As someone who has only been involved in the library profession since the commencement of my graduate trainee library assistant position in December, it seemed that the CILIP and NLPN ‘Get Career Ready’ event in Sheffield would be very useful. I am new to the profession and I am fresh on the career path. I graduated from De Montfort University in 2013 with a degree in History and I have worked in numerous customer focused roles, including a call centre and a pub, before starting at the J.B. Priestley Library.
This was the first organised event I have attended since starting my work in libraries and it was a fantastic one to start with. It was a little bit daunting for me to enter a room full of library professionals and library school students (and prospective ones). I had a preconceived idea that everyone would be a lot more experienced and I would not have anything overly useful to add to the group discussions and activities. I was of course wrong as I felt comfortable engaging with the activities and networking with the group who were all very friendly.
People talked honestly about their experiences and their insecurities and this helped me to realise that I am not alone in mine. Katherine Stephan talked about her experiences and concerns about moving from public sector libraries to academic libraries. This made me realise that even super qualified and experienced people still have little moments where they second guess themselves. Katherine’s realisation that she was in fact a librarian and she could do the library jobs that were being advertised was brilliant. The skills that she had developed in her various other library roles and within public libraries were absolutely transferrable to the academic environment. You just need to be confident in your own abilities.
When I work with all these fantastic, intelligent and experienced librarians, I sometimes feel that a professional post would be immensely difficult to obtain. Holly Singleton talked about her first professional position where she is managing a team of people at a University Library. Similarly, Darren Flynn is working in a fantastic school library after recently graduating from his MA course. Listening to the five talented speakers and talking to several others during the speed networking hour, opened my eyes to the variety of work available to library professionals. Lisa Jeskins’ career is inspirational! It had never occurred to me that being a freelance librarian was possible. Lisa highlighted the importance of getting involved with interesting projects that will help your CV stand out.
The main thing I have taken away from the experience was that wherever you are in your career, use the support networks that out there and trust in your own abilities.
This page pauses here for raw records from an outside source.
(** * swarm/client_factory.py: the client factory and its four resolvers

    A shallow embedding of [src/swarm/client_factory.py].  Python values
    that the module handles are [None] or a [str]; the process state the
    module touches is the class attribute [ClientFactory._clients], the
    environment read through [os.getenv], and (as ghost state) the trace
    of the calls that leave the module. *)

From Stdlib Require Import Ascii.
From stdpp Require Import base gmap strings list.

(** ** Python values *)

Module Py.

(** An argument or attribute of the module: [None] or a [str].  A [str]
    is held as the [string] of its UTF-8 bytes, so that equality,
    emptiness and concatenation are those of the [str]. *)
Definition value := option string.

(** [bool(v)]: [None] and the empty string are falsy. *)
Definition truthy (v : value) : bool :=
  match v with
  | None => false
  | Some s => negb (String.eqb s "")
  end.

(** [c.lower()] on one character of the ASCII range. *)
Definition lower_ascii (c : ascii) : ascii :=
  let n := nat_of_ascii c in
  if (65 <=? n)%nat && (n <=? 90)%nat then ascii_of_nat (n + 32) else c.

(** What [s.lower()] is for a [str] of the ASCII range: the lowercasing
    that the examples run with. *)
Fixpoint ascii_lower (s : string) : string :=
  match s with
  | EmptyString => EmptyString
  | String c s' => String (lower_ascii c) (ascii_lower s')
  end.

(** [sep.join(l)]. *)
Definition join (sep : string) (l : list string) : string :=
  String.concat sep l.

(** A [dict] with [str] keys.  Python keeps the keys in insertion order
    and [keys()] yields them in that order, so the dict is the list of
    its items. *)
Definition dict (V : Type) := list (string * V).

(** [d.get(k)]. *)
Fixpoint get {V} (d : dict V) (k : string) : option V :=
  match d with
  | [] => None
  | (k', v) :: d' => if String.eqb k' k then Some v else get d' k
  end.

(** [d[k] = v]: an existing key keeps its place, a new one goes last. *)
Fixpoint setitem {V} (d : dict V) (k : string) (v : V) : dict V :=
  match d with
  | [] => [(k, v)]
  | (k', v') :: d' =>
      if String.eqb k' k then (k', v) :: d' else (k', v') :: setitem d' k v
  end.

(** [d.keys()]. *)
Definition keys {V} (d : dict V) : list string := map fst d.

End Py.

(** ** The process state and the monad of the module's code *)

(** The resolver classes: the four of the module, and the classes a caller
    defines and hands to [register_client], named by their qualified name. *)
Inductive client_class :=
| OpenAIClient
| AzureOpenAIClient
| OllamaClient
| HuggingFaceClient
| UserClient (qualname : string).

(** The client handles of the [openai] package.  The package is not part of
    the repository: a handle is the constructor that was called, with the
    arguments it was called with. *)
Inductive ClientHandle :=
| OpenAI (api_key base_url organization project : Py.value)
| AzureOpenAI (api_key azure_endpoint api_version azure_deployment : Py.value).

(** The only exception the module raises. *)
Inductive exn := ValueError (msg : string).

(** Calls that leave the factory's own code, in program order. *)
Inductive event :=
| Getenv (key : string)            (* os.getenv(key) *)
| New (cls : client_class)         (* cls(api_key, base_url) *)
| Built (h : ClientHandle).        (* OpenAI(...) or AzureOpenAI(...) *)

Record world := World {
  registry : Py.dict client_class;   (* the dict ClientFactory._clients *)
  environ : gmap string string;      (* os.environ, after load_dotenv() *)
  trace : list event
}.

Inductive outcome (A : Type) :=
| Return (a : A)
| Raise (e : exn).
Arguments Return {A} a.
Arguments Raise {A} e.

(** A computation returns or raises, and leaves a world either way: Python
    does not undo the effects of a call that raises. *)
Definition M (A : Type) : Type := world -> outcome A * world.

Definition ret {A} (a : A) : M A := fun w => (Return a, w).

Definition raise {A} (e : exn) : M A := fun w => (Raise e, w).

Definition bind {A B} (m : M A) (k : A -> M B) : M B :=
  fun w =>
    match m w with
    | (Return a, w') => k a w'
    | (Raise e, w') => (Raise e, w')
    end.

Notation "x <- m ;; k" := (bind m (fun x => k))
  (at level 100, m at next level, right associativity).
Notation "m ;; k" := (bind m (fun _ => k))
  (at level 100, right associativity).

Definition emit (e : event) : M unit :=
  fun w => (Return tt, World (registry w) (environ w) (trace w ++ [e])).

(** [os.getenv(key)]. *)
Definition getenv (key : string) : M Py.value :=
  emit (Getenv key) ;; (fun w => (Return (environ w !! key), w)).

(** [a or b]: [b] is evaluated only when [a] is falsy. *)
Definition or_ (a : Py.value) (b : M Py.value) : M Py.value :=
  if Py.truthy a then ret a else b.

(** [not v] followed by [raise]: the guard of the resolvers. *)
Definition require (v : Py.value) (msg : string) : M unit :=
  if negb (Py.truthy v) then raise (ValueError msg) else ret tt.

(** The call of a constructor of the [openai] package: the call is
    recorded and the handle returned.  What the package itself checks,
    reads and raises is outside the repository and not modelled: a handle
    returned here says that the module reached the package with these
    arguments, not that the package accepted them. *)
Definition build (h : ClientHandle) : M ClientHandle :=
  emit (Built h) ;; ret h.

(** ** The resolvers *)

Module OpenAIClient.

Record t := Self {
  api_key : Py.value;
  base_url : Py.value;
  organization : Py.value;
  project : Py.value
}.

Definition __init__ (api_key base_url organization project : Py.value)
  : M t :=
  api_key <- or_ api_key (getenv "OPENAI_API_KEY") ;;
  require api_key
    "API key must be set in the environment variable 'OPENAI_API_KEY'." ;;
  base_url <- or_ base_url (ret (Some "https://api.openai.com/v1")) ;;
  organization <- or_ organization (getenv "OPENAI_ORG_ID") ;;
  project <- or_ project (getenv "OPENAI_PROJECT_ID") ;;
  ret (Self api_key base_url organization project).

Definition create (self : t) : M ClientHandle :=
  build (OpenAI (api_key self) (base_url self)
                (organization self) (project self)).

End OpenAIClient.

Module AzureOpenAIClient.

Record t := Self {
  api_key : Py.value;
  base_url : Py.value;
  api_version : Py.value;
  azure_deployment : Py.value
}.

Definition __init__ (api_key base_url api_version azure_deployment : Py.value)
  : M t :=
  api_key <- or_ api_key (getenv "AZURE_OPENAI_API_KEY") ;;
  base_url <- or_ base_url (getenv "AZURE_OPENAI_ENDPOINT") ;;
  api_version <- or_ api_version (getenv "OPENAI_API_VERSION") ;;
  azure_deployment <-
    or_ azure_deployment (getenv "AZURE_OPENAI_DEPLOYMENT_NAME") ;;
  ret (Self api_key base_url api_version azure_deployment).

Definition create (self : t) : M ClientHandle :=
  build (AzureOpenAI (api_key self) (base_url self)
                     (api_version self) (azure_deployment self)).

End AzureOpenAIClient.

Module OllamaClient.

Record t := Self {
  api_key : Py.value;
  base_url : Py.value
}.

Definition __init__ (api_key base_url : Py.value) : M t :=
  api_key <- or_ api_key (ret (Some "ollama")) ;;
  base_url <- or_ base_url (getenv "OLLAMA_ENDPOINT_URL") ;;
  ret (Self api_key base_url).

Definition create (self : t) : M ClientHandle :=
  build (OpenAI (api_key self) (base_url self) None None).

End OllamaClient.

Module HuggingFaceClient.

Record t := Self {
  api_key : Py.value;
  base_url : Py.value
}.

Definition __init__ (api_key base_url : Py.value) : M t :=
  api_key <- or_ api_key (getenv "HF_API_TOKEN") ;;
  require api_key
    "API key must be provided either as a parameter or set in the environment variable 'HF_API_TOKEN'." ;;
  base_url <- or_ base_url (getenv "HF_ENDPOINT_URL") ;;
  require base_url
    "Endpoint URL must be provided either as a parameter or set in the environment variable 'HF_ENDPOINT_URL'." ;;
  ret (Self api_key base_url).

Definition create (self : t) : M ClientHandle :=
  build (OpenAI (api_key self) (base_url self) None None).

End HuggingFaceClient.

(** ** The factory *)

Module ClientFactory.

(** The class attribute as the class body initialises it. *)
Definition _clients : Py.dict client_class :=
  [ ("openai", OpenAIClient);
    ("azure", AzureOpenAIClient);
    ("ollama", OllamaClient);
    ("huggingface", HuggingFaceClient) ].

(** The read of [cls._clients]. *)
Definition cls_clients : M (Py.dict client_class) :=
  fun w => (Return (registry w), w).

(** The f-string of the error of [create_client]. *)
Definition unknown_client_name (client_name : string) (keys : list string)
  : string :=
  "Unknown client name: " +:+ client_name +:+ ". Valid options are "
  +:+ Py.join ", " keys +:+ ".".

Section Factory.

(** [str.lower], a method of Python's [str] and no code of the repository:
    a parameter of the factory. *)
Variable lower : string -> string.

(** [C(api_key, base_url).create()] for a class [C] that the caller
    defined: code outside the repository, free to do anything to the
    world. *)
Variable user_client : string -> Py.value -> Py.value -> M ClientHandle.

(** [client_class(api_key, base_url).create()]. *)
Definition construct_and_create
    (client_class : client_class) (api_key base_url : Py.value)
  : M ClientHandle :=
  emit (New client_class) ;;
  match client_class with
  | OpenAIClient =>
      self <- OpenAIClient.__init__ api_key base_url None None ;;
      OpenAIClient.create self
  | AzureOpenAIClient =>
      self <- AzureOpenAIClient.__init__ api_key base_url None None ;;
      AzureOpenAIClient.create self
  | OllamaClient =>
      self <- OllamaClient.__init__ api_key base_url ;;
      OllamaClient.create self
  | HuggingFaceClient =>
      self <- HuggingFaceClient.__init__ api_key base_url ;;
      HuggingFaceClient.create self
  | UserClient qualname => user_client qualname api_key base_url
  end.

(** A class object is truthy, so [not client_class] holds exactly when
    [get] found nothing. *)
Definition create_client
    (client_name : string) (api_key base_url : Py.value)
  : M ClientHandle :=
  d <- cls_clients ;;
  match Py.get d (lower client_name) with
  | None =>
      d <- cls_clients ;;
      raise (ValueError (unknown_client_name client_name (Py.keys d)))
  | Some client_class => construct_and_create client_class api_key base_url
  end.

Definition register_client (name : string) (client_class : client_class)
  : M unit :=
  fun w =>
    (Return tt,
     World (Py.setitem (registry w) (lower name) client_class)
           (environ w) (trace w)).

End Factory.

End ClientFactory.

(** The world once the module is imported, in environment [env]. *)
Definition imported (env : gmap string string) : world :=
  World ClientFactory._clients env [].

(** A history of calls of the factory's two class methods. *)
Inductive call :=
| CreateClient (client_name : string) (api_key base_url : Py.value)
| RegisterClient (name : string) (client_class : client_class).

Section History.

Variable lower : string -> string.
Variable user_client : string -> Py.value -> Py.value -> M ClientHandle.

(** The world after one call; a caller that catches the exception goes on
    in the world the call left. *)
Definition after_call (w : world) (c : call) : world :=
  match c with
  | CreateClient client_name api_key base_url =>
      snd (ClientFactory.create_client lower user_client
             client_name api_key base_url w)
  | RegisterClient name client_class =>
      snd (ClientFactory.register_client lower name client_class w)
  end.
People within the world of libraries are encouraging and supportive and are always happy to help. Networking with other professionals is a great way to get ‘career ready’. They can advise you and point you in the direction of interesting projects which will in turn, improve your CV. NLPN and CILIP did a fantastic job with this event and I would just like to say thank you to all the speakers for sharing their experiences with us.
Amy Ward, Graduate Trainee Library Assistant at the University of Bradford.